When you don’t have any credit, getting a credit card can be challenging. This is especially true if you want to avoid putting down a deposit. Generally, secured credit cards are easier to snag when your credit history isn’t stellar or is non-existent. But many newly married couples can’t afford to put that money down, leaving them feeling stuck. Luckily, there are credit cards for bad credit with no deposit. Here are some options to consider.
Total Visa Card
When you need to build or rebuild your credit, the Total Visa Card could be a reasonable option. It’s an actual Visa card, not a store card, so you can use it anywhere Visa is accepted. If your application is approved, you’ll receive an initial credit limit of $300.

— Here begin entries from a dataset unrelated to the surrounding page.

Lemma task_redaction_witness :
  let s := sy_store (history Example.finished initial) in
  ∃ plan, tf_plans s !! TrimSpace "taskplan-1" = Some plan ∧ plan_shown s plan (maskPlanLocked s plan).
Proof.
  intros s. destruct (task_redaction Example.finished ltac:(by vm_compute)) as [Hget _]. fold s in Hget.
  assert (is_Some (tf_plans s !! TrimSpace "taskplan-1")) as [plan Hplan]
    by (apply (bool_decide_eq_true_1 (is_Some _)); by vm_compute).
  destruct (Hget "taskplan-1" (maskPlanLocked s plan)) as (plan' & Hplan' & Hshown).
  - unfold GetPlan. by rewrite Hplan.
  - exists plan. split; [done|]. rewrite Hplan in Hplan'. by injection Hplan' as <-.
Defined.

Lemma task_execution_witness :
  let y := history Example.started initial in
  ∃ e r, tf_executions (sy_store y) !! "taskexec-1" = Some e ∧ ex_StepCount e = 2 ∧
    sy_runs (history (repeat Example.turn 7) y) !! "taskexec-1" = Some r ∧ rn_Phase r = Returned.
Proof.
  intros y.
  assert (ex_StepCount <$> tf_executions (sy_store y) !! "taskexec-1" = Some 2) as Hcount by by vm_compute.
  destruct (tf_executions (sy_store y) !! "taskexec-1") as [e|] eqn:He; [|done]. injection Hcount as Hcount.
  destruct (task_execution Example.started "taskexec-1" e ltac:(by vm_compute) He)
    as (plan & r & _ & _ & Hall & _ & _ & Hret & _).
  rewrite Hcount in Hall.
  destruct (Hret (repeat Example.turn 7)) as (r' & Hr' & Hph); [by vm_compute| |exists e, r'; split; [reflexivity|split; [exact Hcount|split; [exact Hr'|exact Hph]]]].
  assert (length (selected plan e) = 2%nat) as -> by lia. vm_compute. lia.
Defined.

(** ** What the model shows *)

(** A cancellation that is accepted may be undone: before the goroutine runs it
    is overwritten with running, after its last check with the outcome. *)
Lemma cancelled_execution_succeeds :
  let late := Example.started ++ repeat Example.turn 4 in
  Example.seen (late ++ [(CallCancelExecution "taskexec-1", 9)]) "taskexec-1" = Some (TaskCanceled, []) ∧
  Example.seen (late ++ (CallCancelExecution "taskexec-1", 9) :: repeat Example.turn 3) "taskexec-1"
    = Some (TaskSucceeded, [("one", TaskSucceeded); ("step-2", TaskSucceeded)]) ∧
  Example.seen (Example.started ++ [(CallCancelExecution "taskexec-1", 9); Example.turn]) "taskexec-1" = Some (TaskRunning, []).
Proof. by vm_compute. Qed.

(** The default of a sensitive parameter is shown by [GetTask]. *)
Lemma sensitive_default_shown :
  ∃ i, let s := (RegisterTask i 1 NewTaskFrameworkStore).1 in
    (λ t, sp_Default <$> tk_Parameters t) <$> GetTask "task-1" s = Some [AString "secret"] ∧
    (λ t, sp_Sensitive <$> tk_Parameters t) <$> GetTask "task-1" s = Some [true].
Proof. exists (mkTaskInput "n" "m" "a" "" "" [mkSpec "token" "" "" false true (AString "secret")]). by vm_compute. Qed.

(** A [uint] above the largest [int64] becomes negative; the same [uint64] is refused. *)
Lemma uint_wraps `{Float64} :
  validateAndNormalizeType "integer" (AInt KUint (2 ^ 64 - 1)) = Ok (AInt KInt64 (-1)) ∧
  validateAndNormalizeType "integer" (AInt KUint64 (2 ^ 64 - 1)) = Err IntegerOverflow.
Proof. done. Qed.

However, like many subprime cards, the Total Visa Card is fee heavy. Of that initial $300 limit, you’ll technically only be able to use $225 at first, as the $75 first-year annual fee is charged to the card automatically. That fee does drop after the first year, but it’s still pretty high. You’ll pay $6.25 a month ($48 a year) to maintain the account.
Plus, that doesn’t include the $89 one-time program fee. That you have to pay upfront to formally open the account, and that can be a pretty significant bite out of your checking account.

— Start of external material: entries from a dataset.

(* ===== verification/RoleEnv.v ===== *)
(** * Roles and environments: [internal/control/roleenv.go]

    Roles inherit from other roles, environments adjust them, and a resolution
    merges the attributes of both.  Both are kept in memory and in a directory
    of JSON files each.  The encoding of an item is the parameter [RoleCodec];
    attributes are JSON values.  Proved: a resolution terminates and agrees with
    plain inheritance, cycles and missing roles are reported exactly, later
    layers win, and a new process reads back the store. *)

From S2P Require Import Prelude Path Json JsonDir.

Section records.
Context `{Number}.

Record RoleDefinition : Type := mkRole {
  rd_Name : string;
  rd_Description : string;
  rd_Profiles : list string;
  rd_RunList : list string;
  rd_PolicyGroup : string;
  rd_DefaultAttributes : object;
  rd_OverrideAttributes : object;
  rd_UpdatedAt : Time;
  rd_Source : string;
}.

Record EnvironmentDefinition : Type := mkEnvironment {
  en_Name : string;
  en_Description : string;
  en_PolicyGroup : string;
  en_DefaultAttributes : object;
  en_OverrideAttributes : object;
  en_RunListOverrides : gmap string (list string);
  en_PolicyOverrides : object;
  en_UpdatedAt : Time;
  en_Source : string;
}.

Record RoleEnvironmentResolution : Type := mkResolution {
  re_Role : string;
  re_Environment : string;
  re_RunList : list string;
  re_Attributes : object;
  re_PolicyGroup : string;
  re_Precedence : list string;
  re_ResolvedAt : Time;
}.

Record roleHierarchy : Type := mkHierarchy {
  rh_RunList : list string;
  rh_DefaultAttributes : object;
  rh_OverrideAttributes : object;
  rh_PolicyGroup : string;
  rh_Precedence : list string;
}.

Record RoleEnvironmentStore : Type := mkRoleStore {
  rs_roles : gmap string RoleDefinition;
  rs_environments : gmap string EnvironmentDefinition;
  rs_rolesDir : string;
  rs_envDir : string;
}.
End records.
#[export] Instance RoleDefinition_eta `{Number} : Eta RoleDefinition := λ r,
  mkRole (rd_Name r) (rd_Description r) (rd_Profiles r) (rd_RunList r) (rd_PolicyGroup r) (rd_DefaultAttributes r)
    (rd_OverrideAttributes r) (rd_UpdatedAt r) (rd_Source r).
#[export] Instance EnvironmentDefinition_eta `{Number} : Eta EnvironmentDefinition := λ r,
  mkEnvironment (en_Name r) (en_Description r) (en_PolicyGroup r) (en_DefaultAttributes r) (en_OverrideAttributes r)
    (en_RunListOverrides r) (en_PolicyOverrides r) (en_UpdatedAt r) (en_Source r).
#[export] Instance roleHierarchy_eta `{Number} : Eta roleHierarchy := λ r,
  mkHierarchy (rh_RunList r) (rh_DefaultAttributes r) (rh_OverrideAttributes r) (rh_PolicyGroup r) (rh_Precedence r).
#[export] Instance RoleEnvironmentStore_eta `{Number} : Eta RoleEnvironmentStore := λ r,
  mkRoleStore (rs_roles r) (rs_environments r) (rs_rolesDir r) (rs_envDir r).

Inductive role_error := NameMissing | RoleNotFound | EnvironmentNotFound | InheritanceCycle | WriteFails.

(** [encoding/json] on the two kinds of items. *)
Class RoleCodec `{Number} := {
  role_Marshal : RoleDefinition → option string;
  role_Unmarshal : string → option RoleDefinition;
  environment_Marshal : EnvironmentDefinition → option string;
  environment_Unmarshal : string → option EnvironmentDefinition;
}.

The interest rate is fairly high as well, coming in at 34.99 percent. However, the card does report to all three credit bureaus. With a bit of time, you may be able to build up enough positive credit history to qualify for something better elsewhere.

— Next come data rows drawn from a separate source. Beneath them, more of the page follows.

Lemma cert_ok_mono s s' id c :
  pk_nextCert s ≤ pk_nextCert s' →
  (∀ k d, pk_certs s !! k = Some d → ∃ d', pk_certs s' !! k = Some d' ∧ ac_AgentID d' = ac_AgentID d) →
  cert_ok s id c → cert_ok s' id c.
Proof.
  intros Hn Hm []. split; try done.
  - destruct co_number0 as (n & ? & ? & ?). exists n. split; [lia|done].
  - intros Hr. destruct (co_successor0 Hr) as (d & Hd & Ha & ?). destruct (Hm _ _ Hd) as (d' & ? & ?).
    exists d'. split; [done|]. split; [congruence|done].
Qed.

Lemma csr_ok_mono s s' id q :
  pk_nextCSR s ≤ pk_nextCSR s' →
  (∀ k d, pk_certs s !! k = Some d → ∃ d', pk_certs s' !! k = Some d' ∧ ac_AgentID d' = ac_AgentID d) →
  csr_ok s id q → csr_ok s' id q.
Proof.
  intros Hn Hm []. split; try done; [by eapply numbered_mono|].
  intros Hr. destruct (qo_cert0 Hr) as (d & Hd & Ha). destruct (Hm _ _ Hd) as (d' & ? & ?).
  exists d'. split; [done|congruence].
Qed.

(** A certificate is changed, and cites what it did or what nothing cited. *)
Lemma PKIInv_cert s id c c' :
  PKIInv s → pk_certs s !! id = Some c → cert_after c c' → cert_ok s id c' →
  (ac_RotatedBy c' = ac_RotatedBy c ∨ uncited s (ac_RotatedBy c')) → PKIInv (put_cert c' s) ∧ store_after s (put_cert c' s).
Proof.
  intros [Hn Hc Hq Ho] Hid Haft Hok Hcite. assert (ac_ID c' = id) as Hcid by apply Hok.
  assert (∀ k d, pk_certs s !! k = Some d →
    ∃ d', pk_certs (put_cert c' s) !! k = Some d' ∧ cert_after d d') as Hm.
  { intros k d Hd. cbn. rewrite Hcid. destruct (decide (k = id)) as [->|Hne].
    - rewrite lookup_insert_eq. exists c'. split; [done|]. congruence.
    - rewrite lookup_insert_ne by done. by exists d. }
  assert (∀ k d, pk_certs s !! k = Some d →
    ∃ d', pk_certs (put_cert c' s) !! k = Some d' ∧ ac_AgentID d' = ac_AgentID d) as Hm'.
  { intros k d (d' & ? & _ & ? & _)%Hm. by exists d'. }
  split; [|split; [done|by intros k q Hk; exists q]]. split; [done| | |].
  - cbn. rewrite Hcid. apply map_Forall_insert_2; [eapply cert_ok_mono; [| |done]; [cbn; lia|done]|].
    intros k d Hd. eapply cert_ok_mono; [| |by apply Hc]; [cbn; lia|done].
  - intros k q Hk. eapply csr_ok_mono; [| |by apply Hq]; [cbn; lia|done].
  - assert (∀ x k, cites (put_cert c' s) x k → cites s x k ∨ (x = inr id ∧ k = ac_RotatedBy c')) as Hback.
    { intros [x|x] k; [by left|]. cbn. rewrite Hcid. intros (d & Hd & <-). destruct (decide (x = id)) as [->|Hne].
      - rewrite lookup_insert_eq in Hd. simplify_eq. by right.
      - rewrite lookup_insert_ne in Hd by done. left. by exists d. }
    assert (uncited s (ac_RotatedBy c') ∨ cites s (inr id) (ac_RotatedBy c')) as Hor.
    { destruct Hcite as [Heq|Hu]; [right|by left]. exists c. split; [done|by symmetry]. }
    intros x y k Hk Hx%Hback Hy%Hback. unfold uncited in Hor. naive_solver.
Qed.

(** A request is added or decided. *)
Lemma PKIInv_csr s id q' :
  PKIInv s → (∀ q, pk_csrs s !! id = Some q → csr_after q q' ∧ cq_CertID q = "") → csr_ok s id q' →
  (cq_CertID q' = "" ∨ uncited s (cq_CertID q')) → PKIInv (put_csr q' s) ∧ store_after s (put_csr q' s).
Proof.
  intros [Hn Hc Hq Ho] Haft Hok Hcite. assert (cq_ID q' = id) as Hqid by apply Hok.
  assert (∀ k d, pk_certs s !! k = Some d → ∃ d', pk_certs (put_csr q' s) !! k = Some d' ∧ ac_AgentID d' = ac_AgentID d)
    as Hm by eauto.
  split; [split; [done| | |]|].
  - intros k d Hd. eapply cert_ok_mono; [|exact Hm|by apply Hc]. cbn. lia.
  - cbn. rewrite Hqid. apply map_Forall_insert_2; [eapply csr_ok_mono; [|exact Hm|exact Hok]; cbn; lia|].
    intros k q Hk. eapply csr_ok_mono; [|exact Hm|by apply Hq]. cbn. lia.
  - assert (∀ x k, k ≠ "" → cites (put_csr q' s) x k → cites s x k ∨ (x = inl id ∧ k = cq_CertID q')) as Hback.
    { intros [x|x] k Hk; [|by left]. cbn. rewrite Hqid. intros (d & Hd & <-). destruct (decide (x = id)) as [->|Hne].
      - rewrite lookup_insert_eq in Hd. simplify_eq. by right.
      - rewrite lookup_insert_ne in Hd by done. left. by exists d. }
    intros x y k Hk Hx%Hback Hy%Hback; [|done..]. unfold uncited in Hcite. naive_solver.
  - split; [by intros k c Hk; exists c|]. intros k q Hk. cbn. rewrite Hqid. destruct (decide (k = id)) as [->|Hne].
    + rewrite lookup_insert_eq. exists q'. split; [done|]. by apply Haft.
    + rewrite lookup_insert_ne by done. by exists q.
Qed.

(** ** Issuing *)

Lemma cert_id_nonempty n : "cert-" +:+ itoa n ≠ "".
Proof. done. Qed.

Lemma cites_known s x id : PKIInv s → id ≠ "" → cites s x id → is_Some (pk_certs s !! id).
Proof.
  intros [_ Hc Hq _] Hne. destruct x as [q|k]; intros (item & Hitem & <-).
  - destruct (qo_cert _ _ _ (Hq _ _ Hitem) Hne) as (c & -> & _). by eexists.
  - destruct (co_successor _ _ _ (Hc _ _ Hitem) Hne) as (c & -> & _). by eexists.
Qed.

Lemma issue_fresh s : PKIInv s → pk_nextCert s < max_int64 → pk_certs s !! ("cert-" +:+ itoa (pk_nextCert s + 1)) = None.
Proof.
  intros Hs Hmax. apply eq_None_not_Some. intros [c Hc]. destruct (co_number _ _ _ (pi_certs _ Hs _ _ Hc)) as (n & Hn & Heq & _).
  apply (numbered_fresh "cert-" (pk_nextCert s)); [pose proof (pi_counters _ Hs); lia|]. by exists n.
Qed.

Lemma issue_ok agentID now s s' c :
  PKIInv s → pk_nextCert s < max_int64 → agentID ≠ "" → issueCertificateLocked agentID now s = (s', c) →
  PKIInv s' ∧ store_after s s' ∧ pk_csrs s' = pk_csrs s ∧ pk_nextCSR s' = pk_nextCSR s ∧
  pk_certs s !! ac_ID c = None ∧ pk_certs s' = <[ac_ID c := c]> (pk_certs s) ∧ uncited s' (ac_ID c) ∧
  ac_ID c ≠ "" ∧ ac_AgentID c = agentID ∧ ac_Status c = CertActive.
Proof.
  intros Hs Hmax Ha [= <- <-]. pose proof (issue_fresh s Hs Hmax) as Hfresh. cbn [ac_ID ac_AgentID ac_Status].
  pose proof Hs as [[Hn1 Hn2] Hc Hq Ho]. set (f := "cert-" +:+ itoa (pk_nextCert s + 1)) in *.
  match goal with |- PKIInv ?x ∧ _ => set (s' := x) end.
  assert (f ≠ "") as Hfne by apply cert_id_nonempty.
  assert (∀ k d, pk_certs s !! k = Some d → ∃ d', pk_certs s' !! k = Some d' ∧ ac_AgentID d' = ac_AgentID d) as Hm.
  { intros k d Hd. exists d. split; [|done]. cbn. fold f. rewrite lookup_insert_ne; [done|]. intros <-. congruence. }
  assert (∀ x k, k ≠ "" → cites s' x k → cites s x k) as Hback.
  { intros [x|x] k Hk; [done|]. cbn. fold f. intros (d & Hd & <-). destruct (decide (x = f)) as [->|Hne].
    - rewrite lookup_insert_eq in Hd. by simplify_eq.
    - rewrite lookup_insert_ne in Hd by done. by exists d. }
  split; [split|split; [split|]].
  - cbn. lia.
  - cbn. apply map_Forall_insert_2.
    + split; cbn; try done. exists (pk_nextCert s + 1). split; [lia|done].
    + intros k d Hd. eapply cert_ok_mono; [|done|by apply Hc]. cbn. lia.
  - intros k q Hk. eapply csr_ok_mono; [|done|by apply Hq]. cbn. lia.
  - intros x y k Hk Hx%Hback Hy%Hback; [|done..]. by eapply Ho.
  - intros k d Hd. exists d. split; [|reflexivity]. cbn. fold f. rewrite lookup_insert_ne; [done|]. intros <-. congruence.
  - intros k q Hk. by exists q.
  - split; [done|]. split; [done|]. split; [done|]. split; [done|]. split; [|done].
    intros x Hx%Hback; [|done]. apply cites_known in Hx; [|done..]. rewrite Hfresh in Hx. by destruct Hx.
Qed.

The Surge Mastercard qualifies as a starter card, allowing you to build up a credit history and potentially qualify for something better in the future. The interest rate on the card is comparable to others in the category, coming in around 25.99 to 29.99 percent.
Plus, there’s an annual fee of $75 to $120, depending on whether it’s your first year. However, if your credit limit hits the $750 mark, those fees are waived.
It is an authentic Mastercard, so you can use it anywhere Mastercard is accepted. Additionally, reporting to all three credit bureaus is the standard, allowing your score to benefit from on-time payments, low usage, and a more robust credit history.
Store Credit Cards
If your primary goal is to build a strong credit history, allowing you to qualify for better cards in the future, then you may want to go the store card route. While you can only use these at specific retailers, the barrier to entry tends to be pretty low, and you won’t have to pay a deposit.
Plus, while they may have a higher than average interest rate and low credit limits, they typically aren’t as fee-laden. Annual fees aren’t usually part of the equation. Additionally, you may qualify for discounts or rewards, depending on the store.
If you want to boost your credit history, consider trying a store card at a place you shop regularly. Then, when you head in to buy your usual items, use the credit card. As soon as the transaction posts, pay off the balance in full. By going that, you can avoid interest and potentially earn rewards, all while bolstering your credit.
Just keep in mind that store cards can still get you into trouble. You may overextend yourself, get stuck paying a lot in interest, or otherwise harming your financial life. If you aren’t sure you can use one responsibly, it’s best to avoid a card entirely or, at least, don’t get one at a store where you’re tempted to splurge.